Thanks everyone, seems the Xbox is the prefered one. 

Is the Xbox 360 S console the top model? And would the 4GB model be suitable? I already have a PS3 250GB so dont think I need a large hard-drive on the Xbox.


----------



## ant_s (Jan 29, 2009)

5 year's old?!

Can't you give him a box to play with.. you know back in the day i'd of played for hours with a empty big box! lol


----------



## -damon- (Aug 19, 2010)

my daughter is 5 and struggles with the size of her hands and the size of the controller it just doesnt happen


----------



## HalfordsShopper (Jul 8, 2008)

My 5 year old loves the wii. Never had an xbox, but we had a PS3 for a while and he never showed any interest at all - but then i think he was only 3 when i sold it.


----------



## id_doug (Apr 6, 2011)

We have both (but no five year old) personally I would of thought a Wii would be much better for younger players. It's more family orientated with more intuitive games that I think kids would adapt to more easily. The Xbox does have games aimed at younger kids but I defiantly think it's more of a teenager+ type of gamers console. My personal favourite out the two is however the Xbox. But if it was me I'd buy the Wii for the kids.


----------



## Laurie.J.M (Jun 23, 2011)

The Wii is good when there are several people to play with but when playing on your own the Xbox is much better.


----------



## bigmc (Mar 22, 2010)

No Forza4 or halo anniversary or battlefield on the wii


----------



## id_doug (Apr 6, 2011)

bigmc said:


> No Forza4 or halo anniversary or battlefield on the wii


I am sure there five year old will be gutted with that! 
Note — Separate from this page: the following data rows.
(* ===== verification/Hitl.v ===== *)
(** * Human approval

    [gateway/hitl/]: the approval queue in memory and in Redis, the creation of a
    request, and the operator's command line.  Identifiers and readings of the
    clock are arguments. *)

From S2P Require Import Prelude Dict Pystr Json Models Errors Effects Encoding Redis.
Open Scope Z_scope.

Definition create_approval_request (approval_id call_id tool_name : string)
    (arguments policy_input : jdict) (matched_rule : string) (created_at : Z) : ApprovalRequest :=
  {| ap_approval_id := approval_id; ap_call_id := call_id; ap_tool_name := tool_name;
     ap_arguments := arguments; ap_policy_input := policy_input; ap_matched_rule := matched_rule;
     ap_created_at := created_at; ap_decision := None; ap_approver := None; ap_reason := None |}.

(** [request.model_copy(update={...})] of [decide]. *)
Definition decided (request : ApprovalRequest) (approved : bool) (approver reason : string) :
    ApprovalRequest :=
  {| ap_approval_id := ap_approval_id request; ap_call_id := ap_call_id request;
     ap_tool_name := ap_tool_name request; ap_arguments := ap_arguments request;
     ap_policy_input := ap_policy_input request; ap_matched_rule := ap_matched_rule request;
     ap_created_at := ap_created_at request;
     ap_decision := Some (if approved then "approved" else "rejected");
     ap_approver := Some approver; ap_reason := Some reason |}.

Definition unavailable : exc := EGateway state_store_unavailable_error.
Definition timed_out : exc := EGateway approval_timeout_error.
Definition rejected (reason : string) : exc := EGateway (approval_rejected_error reason).

(** What a waiter makes of a request that has a decision. *)
Definition decision_outcome (request : ApprovalRequest) : result exc ApprovalRequest :=
  if bool_decide (ap_decision request = Some "approved") then Ok request
  else Err (rejected (or_default (ap_reason request) "The approval was rejected")).

(* ------------------------------------------------------------------ *)
(** ** [InMemoryApprovalQueue] *)

Definition InMemoryApprovalQueue : Type := dict string ApprovalRequest.

Definition mem_submit (request : ApprovalRequest) (q : InMemoryApprovalQueue) :
    InMemoryApprovalQueue := dict_set (ap_approval_id request) request q.

Definition mem_resolved (approval_id : string) (q : InMemoryApprovalQueue) : option ApprovalRequest :=
  match dict_get approval_id q with
  | Some request => if truthy (default "" (ap_decision request)) then Some request else None
  | None => None
  end.

(** [wait]: [wakeups] are the queues the waiter sees, first when it enters and
    then each time it is notified, before its deadline. *)
Fixpoint mem_wait (approval_id : string) (wakeups : list InMemoryApprovalQueue) :
    result exc ApprovalRequest :=
  match wakeups with
  | [] => Err timed_out
  | q :: wakeups' =>
      match mem_resolved approval_id q with
      | Some request => decision_outcome request
      | None => mem_wait approval_id wakeups'
      end
  end.

Definition blank_reason : exc := rejected "An approval or rejection requires a reason".

Definition mem_decide (approval_id : string) (approved : bool) (approver reason : string)
    (q : InMemoryApprovalQueue) : result exc unit * InMemoryApprovalQueue :=
  if negb (truthy (strip reason)) then (Err blank_reason, q) else
  match dict_get approval_id q with
  | None => (Err timed_out, q)
  | Some request => (Ok tt, dict_set approval_id (decided request approved approver reason) q)
  end.

Definition is_pending (request : ApprovalRequest) : bool := bool_decide (ap_decision request = None).

Definition mem_list_pending (q : InMemoryApprovalQueue) : list ApprovalRequest :=
  List.filter is_pending (dict_values q).

(* ------------------------------------------------------------------ *)
(** ** [RedisApprovalQueue] *)

Definition approval_prefix : string := "gateway:approval:".
Definition approval_key (approval_id : string) : string := approval_prefix +:+ approval_id.
#[global] Arguments approval_key : simpl never.

Section redis_queue.
Context (model_dump_json : ApprovalRequest -> string).
Context (model_validate_json : string -> result exc ApprovalRequest).
Context (ttl_seconds : Z).
Abbreviation RM := (M redis_sig unit).

(** [except (RedisError, OSError) -> StateStoreUnavailableError] *)
Definition guarded {A} (m : RM A) : RM A :=
  try_with m (fun e => if catches [RedisError; OSError] e then raise unavailable else raise e).

Definition redis_submit (request : ApprovalRequest) : RM unit :=
  guarded (call (E := redis_sig)
    (RSet (approval_key (ap_approval_id request)) (model_dump_json request) ttl_seconds)).

(** The polling loop: [polls] is the number of polls that begin before the
    deadline of [asyncio.timeout]; the pauses between them are no operations. *)
Fixpoint wait_loop (approval_id : string) (polls : nat) : RM ApprovalRequest :=
  match polls with
  | O => raise (EPy TimeoutError "")
  | S polls =>
      raw ← call (E := redis_sig) (RGet (approval_key approval_id));
      match raw with
      | None => wait_loop approval_id polls
      | Some raw =>
          request ← lift_result (model_validate_json raw);
          match ap_decision request with
          | Some _ => lift_result (decision_outcome request)
          | None => wait_loop approval_id polls
          end
      end
  end.

Definition redis_wait (approval_id : string) (polls : nat) : RM ApprovalRequest :=
  try_with (wait_loop approval_id polls) (fun e =>
    if is_gateway_class ApprovalTimeoutError e then raise e
    else if catches [TimeoutError] e then raise timed_out
    else if catches [RedisError; OSError] e then raise unavailable
    else raise e).

Definition redis_decide (approval_id : string) (approved : bool) (approver reason : string) : RM unit :=
  if negb (truthy (strip reason)) then raise blank_reason else
  try_with
    (raw ← call (E := redis_sig) (RGet (approval_key approval_id));
     match raw with
     | None => raise timed_out
     | Some raw =>
         request ← lift_result (model_validate_json raw);
         call (E := redis_sig) (RSet (approval_key approval_id)
           (model_dump_json (decided request approved approver reason)) ttl_seconds)
     end)
    (fun e =>
       if is_gateway_class ApprovalTimeoutError e then raise e
       else if catches [RedisError; OSError] e then raise unavailable
       else raise e).

(** The body of the loop of [list_pending] over the keys. *)
Fixpoint pending_of_keys (keys : list string) : RM (list ApprovalRequest) :=
  match keys with
  | [] => mret []
  | key :: keys' =>
      raw ← call (E := redis_sig) (RGet key);
      match raw with
      | None => pending_of_keys keys'
      | Some raw =>
          request ← lift_result (model_validate_json raw);
          rest ← pending_of_keys keys';
          mret (if is_pending request then request :: rest else rest)
      end
  end.

Definition redis_list_pending : RM (list ApprovalRequest) :=
  guarded (keys ← call (E := redis_sig) (RScan approval_prefix); pending_of_keys keys).
End redis_queue.

(* ------------------------------------------------------------------ *)
(** ** hitl/cli.py *)

(** What the operator asks for: the words of the command line. *)
Record cli_args := {
  cli_approval_id : string;
  cli_decision : option string;
  cli_approver : option string;
  cli_reason : option string
}.

Inductive cli_outcome :=
| Listed
| UnknownApproval
| UsageError
| Decided (approval_id : string) (approved : bool) (approver reason : string).

(** What [_run] does with the pending requests, before it calls the queue. *)
Definition cli_run (pending : list ApprovalRequest) (args : cli_args) : cli_outcome :=
  if String.eqb (cli_approval_id args) "list" then Listed
  else if negb (bool_decide (cli_approval_id args ∈ map ap_approval_id pending)) then UnknownApproval
  else match cli_decision args, cli_approver args, cli_reason args with
       | Some decision, Some approver, Some reason =>
           Decided (cli_approval_id args) (String.eqb decision "approve") approver reason
       | _, _, _ => UsageError
       end.

(* ------------------------------------------------------------------ *)
(** ** Operations and their contract *)

Inductive queue_op :=
| QSubmit (request : ApprovalRequest)
| QDecide (approval_id : string) (approved : bool) (approver reason : string)
| QWait (approval_id : string) (polls : nat)
| QList.

Definition queue_ans (o : queue_op) : Type :=
  match o with
  | QSubmit _ | QDecide _ _ _ _ => unit
  | QWait _ _ => ApprovalRequest
  | QList => list ApprovalRequest
  end.

(** The in-memory queue; a waiter alone sees the same queue at each wake-up. *)
Definition mem_queue_perform (o : queue_op) (q : InMemoryApprovalQueue) :
    result exc (queue_ans o) * InMemoryApprovalQueue :=
  match o with
  | QSubmit request => (Ok tt, mem_submit request q)
  | QDecide approval_id approved approver reason => mem_decide approval_id approved approver reason q
  | QWait approval_id polls => (mem_wait approval_id (repeat q polls), q)
  | QList => (Ok (mem_list_pending q), q)
  end.

Definition redis_queue_perform (model_dump_json : ApprovalRequest -> string)
    (model_validate_json : string -> result exc ApprovalRequest) (ttl_seconds : Z) (o : queue_op) :
    M redis_sig unit (queue_ans o) :=
  match o with
  | QSubmit request => redis_submit model_dump_json ttl_seconds request
  | QDecide approval_id approved approver reason =>
      redis_decide model_dump_json model_validate_json ttl_seconds approval_id approved approver reason
  | QWait approval_id polls => redis_wait model_validate_json approval_id polls
  | QList => redis_list_pending model_validate_json
  end.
However "Dad" probably will be :thumb:


----------



## LeadFarmer (Feb 23, 2011)

bigmc said:


> No Forza4 or halo anniversary or battlefield on the wii


Dont forget Gears of War, MW3....


----------



## jcp (Oct 2, 2010)

My 6 year old son wont stop playing the xbox when hes at mine , he never bothers about the ps3 , his mums got the wii , he'll play it sometimes , he's got a dsi but hardly plays it now , ive got the kinect for the xbox but he aint to keen on it , he'd rather laugh at me trying to play it , id buy the xbox for your kid , try and buy the one with the bigger memory


----------



## ivor (Sep 24, 2008)

My nephew loves the Wii it's good for him as he is disabled so it's easier for him to control if you go for the xbox get a decent size memory as you may want to download games and as always there be updates and add ons to deal with


----------



## allan1888 (Aug 29, 2009)

It has to be Xbox with kinect. I got the wii when it launched and it got used for around 1 week till I got bored of it. I would avoid the 4gb Xbox though it's not got enough storage.:thumb:


----------



## stevobeavo (Jul 22, 2009)

Go xbox with kinect and some thing like Kinectimals.


----------



## nick_mcuk (Jan 4, 2008)

You have to be having a laff rigth?

Getting a 5 year old a games console.....how about getitng him some normal toys he can go out and play with in the garden and get some fresh air....or dare I say it a bike and then he can get some exercise?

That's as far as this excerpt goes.